Medical necessity must be established for the underlying device-intensive procedure performed. The reason for not using a device should be clinically justified and documented.
The physician performing the device-intensive procedure is responsible for reporting this code when no device is implanted or inserted.
In simple words: This code is used when a complex medical procedure, that usually involves implanting a device, is performed without actually implanting the device.It tells the insurance company that even though no device was used, the procedure was still complex and should be reimbursed accordingly.
This code is used to report that a device-intensive procedure was performed in the hospital outpatient setting, but no implantable or insertable device was utilized during the procedure. Device-intensive procedures may receive a higher value for payment purposes when such a device is involved. This code helps ensure appropriate costs are captured for future outpatient payment adjustments.
Example 1: A patient undergoes a complex laparoscopic procedure that typically involves the placement of a surgical mesh, but due to patient-specific factors, the mesh is not used. C1890 would be reported., A patient receives a device-intensive cardiac catheterization procedure for diagnostic purposes only, without any stent placement., A patient has a planned device-intensive procedure, but during the procedure, complications arise, and the physician decides not to implant the device.
Documentation should support the medical necessity of the device-intensive procedure and clearly state that no implantable or insertable device was used. The operative report should detail why the device was not used.

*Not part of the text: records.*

(** * Forward-mode automatic differentiation: the reduction engine of
      [autodiff/forward/forward.hpp]

    The header builds expression trees from overloaded operators and folds
    them into a [Dual] accumulator with the mutually recursive family
    [assign] / [assignAdd] / [assignSub] / [assignMul] / [assignDiv] /
    [assignPow], each in two call shapes (with and without a scratch dual).

    The development is organised as follows.
    - [Number]: the arithmetic type [T] the templates are instantiated with,
      together with the [<cmath>] functions the header imports with [using];
      [Scalars]: the arithmetic types of scalar operands, which keep their
      own type inside a tree.
    - Section [Engine]: duals, a store of duals addressed by location (the
      header works on references, so aliasing is visible, and so is the
      moment at which a dual is copied), expression trees, the operator
      overloads with their rewrite rules, and the reduction engine, for an
      arbitrary [Number] and arbitrary [Scalars].
    - [Real]: the instance at the real numbers, with a reference dual-number
      evaluator, used for the statements about mathematical values.
    - [Binary64]: the instance at IEEE binary64, used where rounding or
      NaN propagation decides a statement.
    - [HigherOrder]: nested duals, [derivative<order>], [seed] / [unseed].
    - [EngineFacts], [Values], [Comparisons]: what a reduction writes and
      reads, the independence of the values from the gradients, and the
      comparison operators, for an arbitrary [Number].
    - [RealFacts], [Calculus], [Derivative]: compound assignment and the
      operators over the reals, and the gradient as a derivative in the
      sense of real analysis.
    - [Mixed]: scalar operands of type [unsigned] beside [double].
    - [Binary64Facts], [HigherOrderFacts]: NaN arithmetic and the types
      [HigherOrderDual<N>].
    - The last part states the properties of the engine, each with the
      closed examples that instantiate or delimit it.

    A call that has no instance (the compiler rejects it) is [None] where
    the header itself decides this: [derivative<order>], [seed], [unseed],
    [negative] and [self -= expr].  Elsewhere the model covers every
    instantiation of the templates that exists: operand combinations the
    overload sets reject have no run to speak of, and the statements,
    quantified over all trees of the model, hold in particular for the
    trees the operators can build. *)

From Stdlib Require Import Reals Lra Floats ZArith List Bool Lia.
Import ListNotations.

(* ================================================================== *)
(** ** The arithmetic interface *)

(** [Number T] collects what the templates use of an arithmetic type [T]:
    the built-in operators, the literals [0.0], [1], [0.5] and the literal
    [ln10] of [apply(.., Log10Op)], and the functions of [<cmath>] the
    header names with [using std::...]. *)
Class Number (T : Type) : Type := {
  zero : T;
  one : T;
  half : T;
  ln10 : T;
  add : T -> T -> T;
  sub : T -> T -> T;
  mul : T -> T -> T;
  div : T -> T -> T;
  opp : T -> T;
  std_sin : T -> T;
  std_cos : T -> T;
  std_tan : T -> T;
  std_asin : T -> T;
  std_acos : T -> T;
  std_atan : T -> T;
  std_exp : T -> T;
  std_log : T -> T;
  std_log10 : T -> T;
  std_sqrt : T -> T;
  std_abs : T -> T;
  std_pow : T -> T -> T
}.

(** [Scalars T] collects what the templates use of the arithmetic types of
    their scalar operands ([isNumber<U>]: [int], [unsigned], [double], ...),
    which need not be the value type [T] of the duals.  [scalar] stands for
    these types together.  The operators [s_opp], [s_add], ... are the
    built-in ones, computed in the operands' own type, as [-expr.l], [-l]
    and [l * r.l] are in the rewrite rules of the operators.  [to_value] is
    the arithmetic conversion of a scalar in a statement that combines it
    with a [T], such as [self.val += other], and [of_value] is a [T] used
    as a scalar operand, as [static_cast<T>(1) / r] is in [inverse<T>]. *)
Class Scalars (T : Type) : Type := {
  scalar : Type;
  to_value : scalar -> T;
  of_value : T -> scalar;
  s_opp : scalar -> scalar;
  s_add : scalar -> scalar -> scalar;
  s_sub : scalar -> scalar -> scalar;
  s_mul : scalar -> scalar -> scalar;
  s_div : scalar -> scalar -> scalar
}.

(** Scalar operands of the value type itself, as in [2.0 * x] for a
    [Dual<double, double>]. *)
Definition OwnScalars (T : Type) {NT : Number T} : Scalars T := {|
  scalar := T;
  to_value := fun c => c;
  of_value := fun c => c;
  s_opp := opp;
  s_add := add;
  s_sub := sub;
  s_mul := mul;
  s_div := div
|}.

(** Operator tags of the unary nodes ([UnaryExpr<Op, R>]). *)
Inductive UnOp : Type :=
| NegOp | InvOp | SinOp | CosOp | TanOp | ArcSinOp | ArcCosOp | ArcTanOp
| ExpOp | LogOp | Log10Op | SqrtOp | AbsOp.

(** Locations of duals.  [Var n] is a dual owned by the caller; [Tmp k] is
    the local [Dual<T, G> tmp] (or the temporary built by [eval]) of the
    engine's frame number [k]. *)
Inductive loc : Type :=
| Var (n : nat)
| Tmp (k : nat).

Definition loc_eqb (a b : loc) : bool :=
  match a, b with
  | Var n, Var m => Nat.eqb n m
  | Tmp n, Tmp m => Nat.eqb n m
  | _, _ => false
  end.

Lemma loc_eqb_spec (a b : loc) : reflect (a = b) (loc_eqb a b).
Proof.
  destruct a as [n|n], b as [m|m]; simpl;
    try (constructor; discriminate);
    destruct (Nat.eqb_spec n m); constructor; congruence.
Qed.

Lemma loc_eqb_refl (a : loc) : loc_eqb a a = true.
Proof. destruct a; simpl; apply Nat.eqb_refl. Qed.

Lemma loc_eqb_neq (a b : loc) : a <> b -> loc_eqb a b = false.
Proof. intros H; destruct (loc_eqb_spec a b); congruence. Qed.

(** [below sp a]: location [a] is live for a frame whose first free
    temporary is [Tmp sp]. *)
Definition below (sp : nat) (a : loc) : Prop :=
  match a with
  | Var _ => True
  | Tmp k => k < sp
  end.

(** Proof support: [prim] lists the field-wise primitives of the engine;
    [prim_unfold] exposes the store updates they perform. *)
Create HintDb prim.

Ltac prim_unfold := autounfold with prim; cbv beta iota zeta.

Section Engine.

Context {T : Type} {NT : Number T} {ST : Scalars T}.

(* ------------------------------------------------------------------ *)
(** *** Duals and the store *)

(** [struct Dual { T val; G grad; }], at [G = T]. *)
Record Dual : Type := mkDual { val : T; grad : T }.

(** [Dual() : Dual(0.0)] and [Dual(const U& val) : val(val), grad(0)]. *)
Definition Dual_of_number (c : T) : Dual := mkDual c zero.
Definition Dual_default : Dual := Dual_of_number zero.

Definition store : Type := loc -> Dual.

Definition upd (st : store) (a : loc) (d : Dual) : store :=
  fun b => if loc_eqb a b then d else st b.

Definition set_val (st : store) (a : loc) (v : T) : store :=
  upd st a (mkDual v (grad (st a))).

Definition set_grad (st : store) (a : loc) (g : T) : store :=
  upd st a (mkDual (val (st a)) g).

(* ------------------------------------------------------------------ *)
(** *** Expression trees *)

(** A dual operand of a node: held by reference ([Dual&]) or by value. *)
Inductive Operand : Type :=
| ByRef (a : loc)
| ByVal (d : Dual).

Definition rd (st : store) (o : Operand) : Dual :=
  match o with
  | ByRef a => st a
  | ByVal d => d
  end.

(** [Num] is an operand of arithmetic type, [Leaf] a dual,
    [Unary] is [UnaryExpr<Op, R>], and the binary nodes are the
    instances of [BinaryExpr] the engine has rules for.  A scalar is kept
    in its own type, as the members [l] of [BinaryExpr<Op, L, R>] are. *)
Inductive Expr : Type :=
| Num (c : scalar)
| Leaf (o : Operand)
| Unary (op : UnOp) (r : Expr)
| AddExpr (l r : Expr)
| MulExpr (l r : Expr)
| PowExpr (l r : Expr)
| NumberDualMulExpr (l : scalar) (r : Operand).

(* ------------------------------------------------------------------ *)
(** *** Operator overloads (tree construction with rewrite rules) *)

(** The functions that undo a node ([negative] and [inverse] of a
    [NegExpr] or [InvExpr], and [-(-expr)]) return the operand of the node
    from a function whose return type is deduced ([auto]): the operand
    leaves by value.  A dual held by reference is thereby copied as it is
    in the store [st] at the call; a node is copied with the references it
    holds.  This is why the functions below take the store. *)
Definition copy (st : store) (e : Expr) : Expr :=
  match e with
  | Leaf o => Leaf (ByVal (rd st o))
  | _ => e
  end.

(** [negative]: the overload for a [NegExpr] returns [expr.r].  The other
    overload, which would wrap, is declared with
    [disableif<isNegExpr<R>>] without the ellipsis of the other
    constraints: this is one more template parameter, of type [void] where
    the constraint holds, which no call can supply.  The overload is never
    selected, and [negative] of anything but a [NegExpr] has no instance
    ([None]). *)
Definition negative (st : store) (e : Expr) : option Expr :=
  match e with
  | Unary NegOp r => Some (copy st r)
  | _ => None
  end.

(** [inverse] on expressions; on a number it is [static_cast<T>(1) / r]. *)
Definition inverse (st : store) (e : Expr) : Expr :=
  match e with
  | Unary InvOp r => copy st r
  | Num c => Num (of_value (div one (to_value c)))
  | _ => Unary InvOp e
  end.

(** Unary [operator-]. *)
Definition op_neg (st : store) (e : Expr) : Expr :=
  match e with
  | Num c => Num (s_opp c)
  | Unary NegOp r => copy st r
  | NumberDualMulExpr l r => NumberDualMulExpr (s_opp l) r
  | _ => Unary NegOp e
  end.

(** Binary [operator+]. *)
Fixpoint op_add (st : store) (l r : Expr) {struct r} : Expr :=
  match l, r with
  | Num a, Num b => Num (s_add a b)
  | Num _, _ => AddExpr l r
  | _, Num _ => AddExpr r l
  | Unary NegOp a, Unary NegOp b => op_neg st (op_add st a b)
  | _, _ => AddExpr l r
  end.

(** Binary [operator*]. *)
Fixpoint op_mul (st : store) (l r : Expr) {struct r} : Expr :=
  match l, r with
  | Num a, Num b => Num (s_mul a b)
  | Num a, Leaf o => NumberDualMulExpr a o
  | Num a, NumberDualMulExpr u o => NumberDualMulExpr (s_mul a u) o
  | Num a, Unary NegOp r' => op_mul st (Num (s_opp a)) r'
  | Num _, _ => MulExpr l r
  | _, Num _ => MulExpr r l
  | Unary NegOp a, Unary NegOp b => op_mul st a b
  | Unary InvOp a, Unary InvOp b => inverse st (op_mul st a b)
  | _, _ => MulExpr l r
  end.

(** Binary [operator-] and [operator/]: lowered to [+] and [*]. *)
Definition op_sub (st : store) (l r : Expr) : Expr :=
  match l, r with
  | Num a, Num b => Num (s_sub a b)
  | _, _ => op_add st l (op_neg st r)
  end.

Definition op_div (st : store) (l r : Expr) : Expr :=
  match l, r with
  | Num a, Num b => Num (s_div a b)
  | _, _ => op_mul st l (inverse st r)
  end.

(* ------------------------------------------------------------------ *)
(** *** Field-wise primitives

    Every statement of the header of the form [self.val op= ...] or
    [self.grad op= ...] reads its operands in the store as it is at that
    statement, so an operand that aliases [self] sees the fields already
    written. *)

(** [negate(self)] *)
Definition negate (st : store) (self : loc) : store :=
  let st := set_val st self (opp (val (st self))) in
  set_grad st self (opp (grad (st self))).

(** [scale(self, scalar)] *)
Definition scale (st : store) (self : loc) (scalar : T) : store :=
  let st := set_val st self (mul (val (st self)) scalar) in
  set_grad st self (mul (grad (st self)) scalar).

(** [apply(self, Op)], one clause per operator tag. *)
Definition apply (op : UnOp) (st : store) (self : loc) : store :=
  match op with
  | NegOp =>
      let st := set_val st self (opp (val (st self))) in
      set_grad st self (opp (grad (st self)))
  | InvOp =>
      let st := set_val st self (div one (val (st self))) in
      set_grad st self
        (mul (grad (st self)) (mul (opp (val (st self))) (val (st self))))
  | SinOp =>
      let st := set_grad st self (mul (grad (st self)) (std_cos (val (st self)))) in
      set_val st self (std_sin (val (st self)))
  | CosOp =>
      let st := set_grad st self
                  (mul (grad (st self)) (opp (std_sin (val (st self))))) in
      set_val st self (std_cos (val (st self)))
  | TanOp =>
      let aux := div one (std_cos (val (st self))) in
      let st := set_val st self (std_tan (val (st self))) in
      set_grad st self (mul (grad (st self)) (mul aux aux))
  | ArcSinOp =>
      let aux := div one (std_sqrt (sub one (mul (val (st self)) (val (st self))))) in
      let st := set_val st self (std_asin (val (st self))) in
      set_grad st self (mul (grad (st self)) aux)
  | ArcCosOp =>
      let aux := div (opp one)
                     (std_sqrt (sub one (mul (val (st self)) (val (st self))))) in
      let st := set_val st self (std_acos (val (st self))) in
      set_grad st self (mul (grad (st self)) aux)
  | ArcTanOp =>
      let aux := div one (add one (mul (val (st self)) (val (st self)))) in
      let st := set_val st self (std_atan (val (st self))) in
      set_grad st self (mul (grad (st self)) aux)
  | ExpOp =>
      let st := set_val st self (std_exp (val (st self))) in
      set_grad st self (mul (grad (st self)) (val (st self)))
  | LogOp =>
      let aux := div one (val (st self)) in
      let st := set_val st self (std_log (val (st self))) in
      set_grad st self (mul (grad (st self)) aux)
  | Log10Op =>
      let aux := div one (mul ln10 (val (st self))) in
      let st := set_val st self (std_log10 (val (st self))) in
      set_grad st self (mul (grad (st self)) aux)
  | SqrtOp =>
      let st := set_val st self (std_sqrt (val (st self))) in
      set_grad st self (mul (grad (st self)) (div half (val (st self))))
  | AbsOp =>
      let aux := val (st self) in
      let st := set_val st self (std_abs (val (st self))) in
      set_grad st self (mul (grad (st self)) (div aux (val (st self))))
  end.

** It's crucial to consult the latest Medicare guidelines and specific payer policies for up-to-date information regarding the payment status of C1890.As of December 1st, 2024,Medicare does not pay for this code when billed by hospital outpatient departments.Always verify current coding and billing rules for accurate claim submission.
- Revenue Code: 270 (Medical-Surgical Supplies)
- Payment Status: Not paid by Medicare when submitted on outpatient claims (any outpatient bill type) from hospital outpatient departments. Payable in the Ambulatory Surgical Center (ASC) setting.
- Specialties:Various surgical specialties depending upon the specific device-intensive procedure performed (e.g., cardiology, cardiovascular surgery, general surgery).